**Exercise directions**
Below are the records; copy out every line that holds the word "isDarkMode".

─── Data for the task ───

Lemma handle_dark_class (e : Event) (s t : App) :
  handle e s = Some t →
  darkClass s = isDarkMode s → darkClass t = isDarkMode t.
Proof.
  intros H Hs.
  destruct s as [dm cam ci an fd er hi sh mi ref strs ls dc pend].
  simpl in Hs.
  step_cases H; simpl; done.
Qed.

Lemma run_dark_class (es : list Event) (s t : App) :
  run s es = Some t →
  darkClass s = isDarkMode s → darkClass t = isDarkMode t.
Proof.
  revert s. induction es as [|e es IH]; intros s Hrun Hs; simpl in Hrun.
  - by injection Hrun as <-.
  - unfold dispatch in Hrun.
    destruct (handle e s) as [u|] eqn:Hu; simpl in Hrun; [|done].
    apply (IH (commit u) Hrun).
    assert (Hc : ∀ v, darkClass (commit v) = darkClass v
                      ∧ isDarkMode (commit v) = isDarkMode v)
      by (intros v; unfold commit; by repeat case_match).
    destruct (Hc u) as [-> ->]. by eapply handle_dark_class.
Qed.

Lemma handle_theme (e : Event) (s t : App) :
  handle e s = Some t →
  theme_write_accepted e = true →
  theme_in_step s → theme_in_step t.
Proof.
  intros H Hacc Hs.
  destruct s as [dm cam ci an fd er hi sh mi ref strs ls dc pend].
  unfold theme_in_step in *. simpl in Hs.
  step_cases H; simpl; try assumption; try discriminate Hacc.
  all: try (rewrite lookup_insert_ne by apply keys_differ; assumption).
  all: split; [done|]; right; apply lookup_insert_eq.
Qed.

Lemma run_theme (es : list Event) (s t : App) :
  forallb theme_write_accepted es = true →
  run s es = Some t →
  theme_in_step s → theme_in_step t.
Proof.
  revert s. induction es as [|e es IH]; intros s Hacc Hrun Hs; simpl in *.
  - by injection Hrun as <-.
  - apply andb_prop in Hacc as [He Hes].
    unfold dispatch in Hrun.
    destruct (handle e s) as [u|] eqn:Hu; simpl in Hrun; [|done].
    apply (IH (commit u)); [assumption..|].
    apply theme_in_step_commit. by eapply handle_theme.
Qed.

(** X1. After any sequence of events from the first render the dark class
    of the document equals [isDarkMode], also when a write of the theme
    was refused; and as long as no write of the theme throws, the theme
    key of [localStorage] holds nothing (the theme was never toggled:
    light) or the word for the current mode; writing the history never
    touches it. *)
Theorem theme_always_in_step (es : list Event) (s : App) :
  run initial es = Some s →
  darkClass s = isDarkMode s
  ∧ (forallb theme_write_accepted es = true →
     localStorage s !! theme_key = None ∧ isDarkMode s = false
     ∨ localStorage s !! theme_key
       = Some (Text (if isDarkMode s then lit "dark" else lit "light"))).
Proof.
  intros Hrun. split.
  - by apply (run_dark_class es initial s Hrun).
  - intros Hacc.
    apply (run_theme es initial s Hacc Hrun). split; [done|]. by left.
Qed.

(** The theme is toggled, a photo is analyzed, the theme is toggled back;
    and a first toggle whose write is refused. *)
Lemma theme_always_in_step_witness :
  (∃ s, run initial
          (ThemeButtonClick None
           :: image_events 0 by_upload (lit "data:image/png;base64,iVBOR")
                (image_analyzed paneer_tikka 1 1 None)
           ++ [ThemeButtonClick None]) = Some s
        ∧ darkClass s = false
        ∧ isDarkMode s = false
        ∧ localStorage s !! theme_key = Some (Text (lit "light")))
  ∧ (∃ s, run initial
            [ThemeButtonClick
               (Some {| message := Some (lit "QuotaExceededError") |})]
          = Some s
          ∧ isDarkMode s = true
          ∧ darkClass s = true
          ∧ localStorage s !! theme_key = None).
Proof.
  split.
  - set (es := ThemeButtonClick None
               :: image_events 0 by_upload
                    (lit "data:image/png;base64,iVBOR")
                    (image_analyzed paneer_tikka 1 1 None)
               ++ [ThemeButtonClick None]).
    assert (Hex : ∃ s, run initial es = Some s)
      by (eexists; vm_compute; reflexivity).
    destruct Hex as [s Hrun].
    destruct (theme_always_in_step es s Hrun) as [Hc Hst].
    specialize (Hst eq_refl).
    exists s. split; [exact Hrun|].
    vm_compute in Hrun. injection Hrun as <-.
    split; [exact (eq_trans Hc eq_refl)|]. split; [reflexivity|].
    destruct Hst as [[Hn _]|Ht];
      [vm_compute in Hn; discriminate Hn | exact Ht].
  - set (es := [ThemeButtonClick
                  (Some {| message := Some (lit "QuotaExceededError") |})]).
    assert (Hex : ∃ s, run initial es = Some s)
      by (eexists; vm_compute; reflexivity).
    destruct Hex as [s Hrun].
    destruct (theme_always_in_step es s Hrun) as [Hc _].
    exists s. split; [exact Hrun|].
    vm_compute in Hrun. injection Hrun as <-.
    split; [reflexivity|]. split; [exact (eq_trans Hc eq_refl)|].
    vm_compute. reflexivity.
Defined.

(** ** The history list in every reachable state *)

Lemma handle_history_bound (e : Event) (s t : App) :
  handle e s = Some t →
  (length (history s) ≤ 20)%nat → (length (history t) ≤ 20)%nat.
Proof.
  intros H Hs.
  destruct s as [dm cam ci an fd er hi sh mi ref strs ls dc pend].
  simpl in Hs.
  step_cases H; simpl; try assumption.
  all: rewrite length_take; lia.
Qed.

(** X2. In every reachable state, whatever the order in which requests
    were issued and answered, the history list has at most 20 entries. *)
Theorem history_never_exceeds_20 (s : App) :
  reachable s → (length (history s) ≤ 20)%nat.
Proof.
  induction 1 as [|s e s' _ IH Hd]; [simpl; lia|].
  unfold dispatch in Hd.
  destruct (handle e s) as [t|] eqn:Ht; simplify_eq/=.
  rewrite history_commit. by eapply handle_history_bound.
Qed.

───

**Response**
  darkClass s = isDarkMode s → darkClass t = isDarkMode t.
  darkClass s = isDarkMode s → darkClass t = isDarkMode t.
                      ∧ isDarkMode (commit v) = isDarkMode v)
    of the document equals [isDarkMode], also when a write of the theme
  darkClass s = isDarkMode s
     localStorage s !! theme_key = None ∧ isDarkMode s = false
       = Some (Text (if isDarkMode s then lit "dark" else lit "light"))).
        ∧ isDarkMode s = false
          ∧ isDarkMode s = true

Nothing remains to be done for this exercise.